◆ **EXERCISE DETAILS**
Take each line in the entries below that holds "cIniPath" and show it.

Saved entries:
(* ===== verification/AstConfig.v ===== *)
(** * The configuration class (astconfig.cpp) and the store interface

    [astConfig] is the reader and writer of rwIni with the path of the file as
    state, and a loader of the server settings.  Its clients use it through
    [Store]: opening, reading and writing entries, with the laws that a value
    written is read back and other entries are kept; the instance discharges
    them with the document lemmas of [IniFile]. *)
From S2P Require Import Prelude Words Buffers CString Ini IniDoc IniFile.

Record astConfig := mk_astConfig {
  m_cIp : list Z;
  m_nPort : Z;
  m_nTimeOut : Z;
  m_nLogLevel : Z;
  m_nLangId : Z;
  m_strFilePath : list Z
}.

Section methods.
Variable fs : files.
Variable c : astConfig.

Definition read_profile_string (section key value : list Z) (size : Z) (default_value : option (list Z))
    : cpp (Z * list Z) :=
  Ini.read_profile_string fs section key value size default_value (m_strFilePath c).

Definition read_profile_int (section key : list Z) (default_value : Z) : cpp Z :=
  '(ok, value) ← read_profile_string section key (replicate 32 0) 32 None;
  if ok =? 0 then Ret default_value else atoi value.

Definition write_profile_string (d : disk) (section key value : list Z) : cpp (Z * files) :=
  Ini.write_profile_string d fs section key value (m_strFilePath c).
End methods.

Definition LoadIni (fs : files) (c : astConfig) (cIniPath : list Z) : cpp (Z * astConfig) :=
  let c := mk_astConfig (m_cIp c) (m_nPort c) (m_nTimeOut c) (m_nLogLevel c) (m_nLangId c) cIniPath in
  '(nRet, ip) ← read_profile_string fs c (codes "SERVER") (codes "ip") (m_cIp c) 31 None;
  let c := mk_astConfig ip (m_nPort c) (m_nTimeOut c) (m_nLogLevel c) (m_nLangId c) cIniPath in
  if nRet =? 0 then Ret (nRet, c)
  else
    port ← read_profile_int fs c (codes "SERVER") (codes "port") 11000;
    timeout ← read_profile_int fs c (codes "SERVER") (codes "timeout") 3000;
    level ← read_profile_int fs c (codes "LOG") (codes "level") 0;
    lang ← read_profile_int fs c (codes "LOG") (codes "level") 2052;
    Ret (nRet, mk_astConfig ip port timeout level lang cIniPath).

(** ** The interface *)

(** What an entry lookup answers. *)
Definition entries : Type := list Z -> list Z -> option (list Z).

Class Store (S : Type) := {
  st_open : S -> list Z -> cpp S;
  st_read : S -> list Z -> list Z -> list Z -> Z -> option (list Z) -> cpp (Z * list Z);
  st_write : S -> list Z -> list Z -> list Z -> cpp (Z * S)
}.

(** Values, keys and section names that a store keeps. *)
Definition plain (s : list Z) : Prop := Forall (fun c => text_char c /\ c <> 37) s.
Record entry_ok (section key v : list Z) : Prop := {
  en_sec : section <> [] /\ plain section /\ Forall (fun c => c <> 93) section;
  en_key : key_ok key /\ plain key;
  en_val : plain v
}.
Definition cost (section key v : list Z) : nat := (length section + length key + length v + 6)%nat.

(** [st_holds path s f n]: the file at [path] has the entries [f] and room for
    [n] bytes; [st_opened] says moreover that it is the file in use. *)
Class StoreLaws (S : Type) `{Store S} := {
  st_holds : list Z -> S -> entries -> nat -> Prop;
  st_opened : list Z -> S -> entries -> nat -> Prop;
  st_opened_holds path s f n : st_opened path s f n -> st_holds path s f n;
  st_open_ok path s f n : st_holds path s f n -> exists s', st_open s path = Ret s' /\ st_opened path s' f n;
  st_read_ok path s f n section key value size default v :
    st_opened path s f n -> section <> [] -> key <> [] -> 0 < size <= Z.of_nat (length value) ->
    f section key = Some v ->
    st_read s section key value size default = Ret (1, splice value 0 (cut_value size v));
  st_read_missing path s f n section key value size default :
    st_opened path s f n -> section <> [] -> key <> [] -> 0 < size <= Z.of_nat (length value) ->
    f section key = None ->
    st_read s section key value size default = (value ← put_default value size default; Ret (0, value));
  st_write_ok path s f n section key v :
    st_opened path s f n -> entry_ok section key v -> ~ In (head key) [Some 105; Some 112; Some 116; Some 108] ->
    (cost section key v <= n)%nat ->
    exists s' f', st_write s section key v = Ret (1, s') /\ st_opened path s' f' (n - cost section key v) /\
      f' section key = Some v /\
      forall section' key', head key <> head key' -> f' section' key' = f section' key'
}.

(** ** The instance *)

#[export] Instance ini_store : Store (files * astConfig) := {
  st_open := fun '(fs, c) path => '(_, c) ← LoadIni fs c path; Ret (fs, c);
  st_read := fun '(fs, c) section key value size d => read_profile_string fs c section key value size d;
  st_write := fun '(fs, c) section key v => '(r, fs') ← write_profile_string fs c DiskOk section key v; Ret (r, (fs', c))
}.

(** The settings that [LoadIni] converts are in the range of [int]. *)
Definition int_entry (f : entries) (section key : list Z) : Prop :=
  match f section key with
  | Some v => exists z, atoi (cut_value 32 v) = Ret z
  | None => True
  end.
Record settings_ok (f : entries) : Prop := {
  so_port : int_entry f (codes "SERVER") (codes "port");
  so_timeout : int_entry f (codes "SERVER") (codes "timeout");
  so_level : int_entry f (codes "LOG") (codes "level")
}.

Definition file_holds (path : list Z) (s : files * astConfig) (f : entries) (n : nat) : Prop :=
  length (m_cIp s.2) = 32%nat /\ settings_ok f /\
  exists d, s.1 !! path = Some (print_doc d) /\ doc_ok d /\ (forall section key, f section key = doc_get d section key) /\
    Forall (fun c => c <> 37) (print_doc d) /\ Z.of_nat (length (print_doc d)) + Z.of_nat n < MAX_FILE_SIZE.
Definition file_opened (path : list Z) (s : files * astConfig) (f : entries) (n : nat) : Prop :=
  file_holds path s f n /\ m_strFilePath s.2 = path.

Lemma read_int_ok fs c section key default d : 
  fs !! m_strFilePath c = Some (print_doc d) -> doc_ok d -> Z.of_nat (length (print_doc d)) < MAX_FILE_SIZE ->
  section <> [] -> key <> [] -> int_entry (doc_get d) section key ->
  exists z, read_profile_int fs c section key default = Ret z.
Proof.
  intros Hf Hd Hl Hs Hk Hi. unfold read_profile_int, read_profile_string. unfold int_entry in Hi.
  rewrite (read_ok fs section key (replicate 32 0) 32 None (m_strFilePath c) d) by (done || eval_decide).
  destruct (doc_get d section key) as [v|]; [|by eexists].
  rewrite bind_ret_l. cbv beta iota. cbn [Z.eqb]. rewrite splice_all; [done|].
  unfold cut_value. rewrite length_app, !length_replicate, !length_take. lia.
Qed.

Lemma LoadIni_ok fs c path d :
  fs !! path = Some (print_doc d) -> doc_ok d -> Z.of_nat (length (print_doc d)) < MAX_FILE_SIZE ->
  length (m_cIp c) = 32%nat -> settings_ok (doc_get d) ->
  exists r c', LoadIni fs c path = Ret (r, c') /\ m_strFilePath c' = path /\ length (m_cIp c') = 32%nat.
Proof.
  intros Hf Hd Hl Hip [Hp Ht Hv]. unfold LoadIni. cbv zeta. cbn [m_cIp m_nPort m_nTimeOut m_nLogLevel m_nLangId].
  unfold read_profile_string at 1. cbn [m_strFilePath].
  rewrite (read_ok fs (codes "SERVER") (codes "ip") (m_cIp c) 31 None path d) by (done || lia).
  destruct (doc_get d (codes "SERVER") (codes "ip")) as [v|].
  - rewrite bind_ret_l. cbv beta iota. cbn [Z.eqb]. set (ip := splice _ 0 _).
    assert (length ip = 32%nat) as Hl'.
    { unfold ip. rewrite length_splice; [done|]. unfold cut_value. rewrite length_app, length_replicate, !length_take. lia. }
    set (c' := mk_astConfig ip _ _ _ _ path).
    destruct (read_int_ok fs c' (codes "SERVER") (codes "port") 11000 d) as [z1 ->]; try done.
    destruct (read_int_ok fs c' (codes "SERVER") (codes "timeout") 3000 d) as [z2 ->]; try done.
    destruct (read_int_ok fs c' (codes "LOG") (codes "level") 0 d) as [z3 ->]; try done.
    destruct (read_int_ok fs c' (codes "LOG") (codes "level") 2052 d) as [z4 ->]; try done.
    rewrite !bind_ret_l. eexists _, _. split; [reflexivity|done].
  - cbn [put_default]. rewrite !bind_ret_l. cbv beta iota. cbn [Z.eqb]. eexists _, _. split; [reflexivity|done].
Qed.

(** The loaded settings are apart from the keys that are written. *)
Lemma settings_set d section key v : key_ok key ->
  ~ In (head key) [Some 105; Some 112; Some 116; Some 108] -> settings_ok (doc_get d) ->
  settings_ok (doc_get (doc_set d section key v)).
Proof.
  intros Hk Hh [H1 H2 H3].
  assert (forall key', In (head key') [Some 105; Some 112; Some 116; Some 108] -> keys_apart key key') as Ha.
  { intros key' Hi. apply heads_apart. intros E. apply Hh. by rewrite E. }
  split; unfold int_entry in *; (rewrite doc_get_set_other; [done|done|]); apply Ha; vm_compute; tauto.
Qed.

#[export] Program Instance ini_store_laws : StoreLaws (files * astConfig) := {
  st_holds := file_holds;
  st_opened := file_opened
}.
Next Obligation. by intros path s f n []. Qed.
Next Obligation.
  intros path [fs c] f n (Hip & Hset & d & Hf & Hd & Hg & H37 & Hl). cbn [fst snd] in *.
  assert (settings_ok (doc_get d)) as Hset' by (destruct Hset; split; unfold int_entry in *; by rewrite <- Hg).
  destruct (LoadIni_ok fs c path d Hf Hd ltac:(lia) Hip Hset') as (r & c' & E & Hp & Hip').
  exists (fs, c'). cbn [st_open ini_store]. rewrite E, bind_ret_l. split; [done|]. split; [|done].
  split; [done|]. split; [done|]. exists d. done.
Qed.
Next Obligation.
  intros path [fs c] f n section key value size default v [(_ & _ & d & Hf & Hd & Hg & _ & Hl) Hp] Hs Hk Hsize Hv.
  cbn [fst snd st_read ini_store] in *. unfold read_profile_string.
  rewrite (read_ok fs section key value size default (m_strFilePath c) d) by (rewrite ?Hp; done || lia).
  by rewrite <- Hg, Hv.
Qed.
Next Obligation.
  intros path [fs c] f n section key value size default [(_ & _ & d & Hf & Hd & Hg & _ & Hl) Hp] Hs Hk Hsize Hv.
  cbn [fst snd st_read ini_store] in *. unfold read_profile_string.
  rewrite (read_ok fs section key value size default (m_strFilePath c) d) by (rewrite ?Hp; done || lia).
  by rewrite <- Hg, Hv.
Qed.
Next Obligation.
  intros path [fs c] f n section key v [(Hip & Hset & d & Hf & Hd & Hg & H37 & Hl) Hp] [(Hs & Hsp & Hs93) (Hk & Hkp) Hvp] Hh Hc.
  cbn [fst snd st_write ini_store] in *. unfold write_profile_string. rewrite Hp.
  assert (forall x, plain x -> Forall (fun c => c <> 37) x /\ Forall text_char x) as Hplain
    by (intros x Hx; split; eapply Forall_impl; try exact Hx; simpl; tauto).
  destruct (Hplain _ Hsp) as [Hs37 Hst]. destruct (Hplain _ Hkp) as [Hk37 _]. destruct (Hplain _ Hvp) as [Hv37 Hvt].
  pose proof Hk as (_ & Hkne & _).
  destruct (doc_set_text d section key v (fun c => c <> 37) Hd Hs Hkne Hs37 Hk37 Hv37 ltac:(by repeat constructor) H37) as [N37 Nl]. pose proof Hc as Hc'. unfold cost in Hc'.
  rewrite (write_ok fs section key v path d); [|by left|done|done| |done|done|done|lia|lia].
  2:{ unfold name_ok. rewrite Forall_and. done. }
  rewrite bind_ret_l. cbv beta iota. eexists _, (doc_get (doc_set d section key v)). split; [reflexivity|]. split_and!.
  - split; [|done]. split; [done|]. split.
    + apply settings_set; [done|done|]. destruct Hset. split; unfold int_entry in *; by rewrite <- Hg.
    + exists (doc_set d section key v). cbn [fst snd]. split_and!; [apply lookup_insert_eq| |done|done|].
      * apply doc_set_ok; try done. unfold name_ok. rewrite Forall_and. done.
      * unfold cost in *. lia.
  - by apply doc_get_set.
  - intros section' key' Hne. rewrite doc_get_set_other; [done|done|by apply heads_apart].
Qed.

◆ **ANSWER TO THE PROBLEM**
Definition LoadIni (fs : files) (c : astConfig) (cIniPath : list Z) : cpp (Z * astConfig) :=
  let c := mk_astConfig (m_cIp c) (m_nPort c) (m_nTimeOut c) (m_nLogLevel c) (m_nLangId c) cIniPath in
  let c := mk_astConfig ip (m_nPort c) (m_nTimeOut c) (m_nLogLevel c) (m_nLangId c) cIniPath in
    Ret (nRet, mk_astConfig ip port timeout level lang cIniPath).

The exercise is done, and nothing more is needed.